WHAT YOU WILL DO
Your answer should repeat every line of the records below in which the word "discriminate" appears.

=== GIVEN DATA ===

Lemma noLiteralLT_cleanupTags (s : jsstring) :
  noLiteralLT s = true -> noLiteralLT (cleanupTags s) = true.
Proof.
  intro H. destruct (noLiteralLT_segments s H) as [Hg Hf].
  unfold noLiteralLT. rewrite cleanupTags_lex. unfold finish.
  rewrite lex_emit by assumption. now apply emitTokens_noLiteral.
Qed.

(** *** The text outside the tags *)

Lemma styledChars_app (l1 l2 : list Span) :
  styledChars (l1 ++ l2) = styledChars l1 ++ styledChars l2.
Proof. unfold styledChars. apply flat_map_app. Qed.

Lemma styledText_chars (b i u : bool) (s : jsstring) :
  map fst (styledText b i u s) = s.
Proof.
  unfold styledText. rewrite map_map. cbn [fst]. apply map_id.
Qed.

(** The code units the renderer has passed over so far. *)
Lemma pushSpan_chars (st : RenderState) :
  map fst (styledChars (spans (pushSpan st))) ++ beforeTag (pushSpan st)
  = map fst (styledChars (spans st)) ++ beforeTag st.
Proof.
  unfold pushSpan. destruct (beforeTag st) as [|c b] eqn:E.
  - cbn [truthy]. now rewrite E.
  - cbn [truthy spans beforeTag].
    rewrite styledChars_app, map_app. cbn [styledChars flat_map].
    cbn [bold italic underline content].
    now rewrite !app_nil_r, styledText_chars.
Qed.

Lemma renderStep_chars (toks : list Token) (st : RenderState) :
  let st' := fold_left renderStep toks st in
  map fst (styledChars (spans st')) ++ beforeTag st'
  = map fst (styledChars (spans st)) ++ beforeTag st ++ textOf toks.
Proof.
  cbv zeta. revert st. induction toks as [|tok toks IH]; intro st.
  - cbn. now rewrite app_nil_r.
  - cbn [fold_left]. rewrite IH. destruct tok as [c|isClosing t].
    + cbn [renderStep passOver spans beforeTag textOf flat_map].
      now rewrite <- !app_assoc.
    + cbn [renderStep textOf flat_map app]. rewrite !app_assoc. f_equal.
      unfold onMatch. cbn [spans beforeTag]. apply pushSpan_chars.
Qed.

Lemma pushSpan_beforeTag (st : RenderState) : beforeTag (pushSpan st) = [].
Proof.
  unfold pushSpan. destruct (beforeTag st) eqn:E; cbn [truthy];
    [assumption | reflexivity].
Qed.

(** The viewer's spans hold the code units of the text that are not part
    of a tag, in their order. *)
Lemma renderedSpans_chars (s : jsstring) :
  map fst (styledChars (renderedSpans s)) = textOf (lex s).
Proof.
  unfold renderedSpans. rewrite render_lex.
  pose proof (pushSpan_chars (fold_left renderStep (lex s) initRender)) as H.
  rewrite pushSpan_beforeTag, app_nil_r in H. rewrite H.
  apply (renderStep_chars (lex s) initRender).
Qed.

Lemma textOf_nil (toks : list Token) :
  textOf toks = [] <-> forallb isTag toks = true.
Proof.
  induction toks as [|[c|isClosing t] toks IH]; cbn; [tauto | | exact IH].
  split; discriminate.
Qed.

Lemma LF_textOf (s : jsstring) : In LF s <-> In LF (textOf (lex s)).
Proof.
  induction s as [|c rest Hm IH|t rest IH|t rest IH] using text_ind.
  - reflexivity.
  - rewrite lex_char by assumption. cbn [textOf flat_map app In].
    now rewrite IH.
  - rewrite lex_open. cbn [textOf flat_map app]. rewrite <- IH.
    rewrite in_app_iff. split; [|tauto].
    intros [H|H]; [|assumption]. exfalso. revert H.
    destruct t; vm_compute; intuition discriminate.
  - rewrite lex_close. cbn [textOf flat_map app]. rewrite <- IH.
    rewrite in_app_iff. split; [|tauto].
    intros [H|H]; [|assumption]. exfalso. revert H.
    destruct t; vm_compute; intuition discriminate.
Qed.

(** When the text has a code unit outside its tags, the viewer returns
    spans, and the reader sees them. *)
Lemma resultShown_spans (s : jsstring) :
  textOf (lex s) <> [] ->
  resultShown (renderFormattedText s) = styledChars (renderedSpans s).
Proof.
  intro H. unfold renderFormattedText.
  destruct (renderedSpans s) eqn:E; [|reflexivity].
  exfalso. apply H. now rewrite <- renderedSpans_chars, E.
Qed.

(** Normalizing keeps the code units outside the tags. *)
Lemma cleanupTags_textOf (s : jsstring) :
  noLiteralLT s = true -> textOf (lex (cleanupTags s)) = textOf (lex s).
Proof.
  intro H. now rewrite <- !renderedSpans_chars, normalized_rendering.
Qed.

Lemma iter_cleanupTags (s : jsstring) (n : nat) :
  noLiteralLT s = true ->
  noLiteralLT (Nat.iter n cleanupTags s) = true
  /\ textOf (lex (Nat.iter n cleanupTags s)) = textOf (lex s)
  /\ styledChars (renderedSpans (Nat.iter n cleanupTags s))
     = styledChars (renderedSpans s).
Proof.
  intro H. induction n as [|n [IH1 [IH2 IH3]]]; [now repeat split|].
  change (Nat.iter (S n) cleanupTags s)
    with (cleanupTags (Nat.iter n cleanupTags s)).
  split; [now apply noLiteralLT_cleanupTags|]. split.
  - now rewrite cleanupTags_textOf.
  - now rewrite normalized_rendering.
Qed.

(** With a [<] that starts no tag, normalizing can change what is shown:
    pieces of text join into a tag. *)
Example literal_lt_changes_rendering :
  noLiteralLT (lit "<<i></i>b>x") = false
  /\ styledChars (renderedSpans (lit "<<i></i>b>x"))
     = styledText false false false (lit "<b>x")
  /\ cleanupTags (lit "<<i></i>b>x") = lit "<b>x"
  /\ styledChars (renderedSpans (cleanupTags (lit "<<i></i>b>x")))
     = styledText true false false (lit "x").
Proof. repeat split; reflexivity. Qed.

(** ** Texts without text *)

Lemma nothing_seen (toks : list Token) (st : RenderState) :
  forallb isTag toks = true -> spans st = [] -> beforeTag st = [] ->
  spans (fold_left renderStep toks st) = []
  /\ beforeTag (fold_left renderStep toks st) = [].
Proof.
  revert st. induction toks as [|tok toks IH]; intros st Ht Hs Hb;
    [now split|].
  simpl in Ht. apply andb_true_iff in Ht. destruct Ht as [Ht1 Ht2].
  destruct tok as [c|isClosing t]; [discriminate|].
  simpl. apply IH; [assumption | |];
    unfold onMatch, pushSpan; rewrite Hb; assumption.
Qed.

===

RESPONSE
  split; discriminate.
    destruct t; vm_compute; intuition discriminate.
    destruct t; vm_compute; intuition discriminate.
  destruct tok as [c|isClosing t]; [discriminate|].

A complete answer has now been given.